I was able to get this behavior successfully done; However, the problem I am having is after I press and hold I swipe my finger away from the image so I can look at it enlarged but that is being detected as a drag gesture and it cancels my behavior.

Here is my code

import SwiftUI


struct ContentView: View {
    @GestureState private var isPressingDown: Bool = false

    @State private var width: CGFloat = 64
    @State private var height: CGFloat = 64

    var body: some View {
        let longPress = LongPressGesture(minimumDuration: 0.2)
        let infiniteLongPress = LongPressGesture(minimumDuration: .infinity)
        let seq = longPress.sequenced(before: infiniteLongPress)
        let upd = seq.updating($isPressingDown) { value, state, transaction in
            switch value {
                case .second(true, nil):
                    state = true
                default:
                    break
            }
        }

        return ZStack{

            Color.black
                .opacity(self.isPressingDown ? 0.5 : 0)
                .edgesIgnoringSafeArea(.all)
                .animation(.spring())


                Image("icon")
                    .resizable()
                    .frame(width:self.isPressingDown ? self.width * 5 : self.width, height:self.isPressingDown ? self.height * 5 : self.height, alignment:.center)
                    .gesture(upd)
                    .cornerRadius(10)
                    .animation(.spring(dampingFraction: 0.65))


        }
    }
}

struct ContentView_Previews: PreviewProvider {
    static var previews: some View {
        ContentView()
    }
}

Use instead drag gesture as second one.

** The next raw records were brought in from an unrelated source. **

(** Blocks past the tables and the bitmap do not matter to a group. *)
Lemma group_ok_put s x c g d p data : super_ok s x -> group_ok s c g d -> block_in s c p -> special_blocks s <= p ->
  p <> block_addr_for_block_usage_bitmap d -> length data = block_bytes s -> group_ok s (put_block s c p data) g d.
Proof.
  intros H G Hp Hsp Hne L. pose proof (tables_before s x p g H Hsp (gr_index _ _ _ _ G)) as T. pose proof Hp as [_ Hpl].
  assert (block_at s (put_block s c p data) (block_addr_for_block_usage_bitmap d) = block_at s c (block_addr_for_block_usage_bitmap d)) as E.
  { apply block_at_put_other; try done. pose proof (gr_bitmap _ _ _ _ G) as [[? _] _]. lia. }
  destruct G as [G1 G2 G3 G4 G5]. unfold block_bitmap in *. split.
  - done.
  - unfold descriptor_at. unfold put_block. rewrite splice_outside by lia. exact G2.
  - by rewrite block_in_put.
  - unfold block_bitmap. rewrite E. intros i Hi. rewrite block_in_put by done. by apply G4.
  - unfold block_bitmap. by rewrite E.
Qed.

Section Alloc.
Context {PS : PackedStruct} {PSok : PackedStructOk PS} (ok : nat -> nat -> bool) (Hok : serves_sectors ok).
#[local] Instance flat_alloc : DeviceFile (list Z) := flat_device ok.

Lemma descriptor_aligned g : (descriptor_pos g mod 512 + 18 <= 512)%nat.
Proof.
  unfold descriptor_pos. pose proof (Nat.div_mod_eq g 16). assert (g mod 16 < 16)%nat by (apply Nat.mod_upper_bound; lia).
  replace (2048 + 32 * g)%nat with (32 * (g mod 16) + (4 + g / 16) * 512)%nat by lia. rewrite Nat.Div0.mod_add, Nat.mod_small; lia.
Qed.
(* ===== verification/Ext2Table.v ===== *)
(** Inodes on disk: reading and writing them in the table of their group, and
    releasing them. *)
From S2P Require Import Prelude MachineInt Str PackedStruct Device Path Vfs Ext2 Ext2Inode Ext2Dir Ext2Flat Ext2Alloc.
From stdpp Require Import list.
#[local] Open Scope Z_scope.

(** Fields that fit their integers, arrays of their lengths. *)
Record inode_ok (i : Ext2RawInode) : Prop := MkInodeOk {
  ino_values : values_ok inode_sizes (inode_values i);
  ino_direct : length (direct_block_pointers i) = 12%nat;
  ino_os : length (os_value_2 i) = 3%nat;
}.

Definition inode_bytes (i : Ext2RawInode) : list Z := join_fields Lsb inode_sizes (inode_values i).

(** The group of an inode, and where it is: in the table the descriptor names. *)
Definition inode_group (s : Ext2SuperBlock) (a : Z) : nat := Z.to_nat ((a - 1) / inodes_per_block_group s).
Definition inode_index (s : Ext2SuperBlock) (a : Z) : nat := Z.to_nat ((a - 1) mod inodes_per_block_group s).
Definition inode_pos (s : Ext2SuperBlock) (isize : nat) (d : Ext2BlockGroupDescriptor) (a : Z) : nat :=
  (Z.to_nat (block_addr_for_inode_table d) * block_bytes s + inode_index s a * isize)%nat.

(** The size of an inode on disk: 128 bytes, or a multiple of it that the extended
    superblock gives. *)
Definition inode_size_of (s : Ext2SuperBlock) (x : option Ext2ExtendedSuperblock) : option Z :=
  if major_version s >=? 1 then inode_size <$> x else Some 128.

Record inode_here (s : Ext2SuperBlock) (x : option Ext2ExtendedSuperblock) (c : list Z) (isize : nat) (a : Z) (d : Ext2BlockGroupDescriptor) : Prop := MkHere {
  ih_addr : 0 < a;
  ih_group : Z.of_nat (inode_group s a) < group_count s;
  ih_descriptor : descriptor_at c (inode_group s a) = Some d;
  ih_size : inode_size_of s x = Some (Z.of_nat isize) /\ (isize mod 128 = 0)%nat /\ 0 < Z.of_nat isize < 2 ^ 16;
  ih_table : special_blocks s <= block_addr_for_inode_table d;
  ih_inside : (inode_pos s isize d a + 128 <= length c)%nat;
}.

Tested & works with Xcode 11.2

...
let longPress = LongPressGesture(minimumDuration: 0.2)
let infiniteLongPress = DragGesture(minimumDistance: 0, coordinateSpace: .local) // here !
...

sometimes Asperi's solution won't work for me so i surround the 'first gesture to receive interaction data' with highPriorityGesture, like this:

...

.highPriorityGesture(
    LongPressGesture(minimumDuration: 0.5)
        .onEnded { _ in
            // do my stuff on 0.5 sec press         
        }
)

.gesture(
    DragGesture()
        .onEnded {
            // do my stuff on drag
     }
)

...

from apple's documentation highPriorityGesture(_:including:) :

Attaches a gesture to the view with a higher precedence than gestures defined by the view.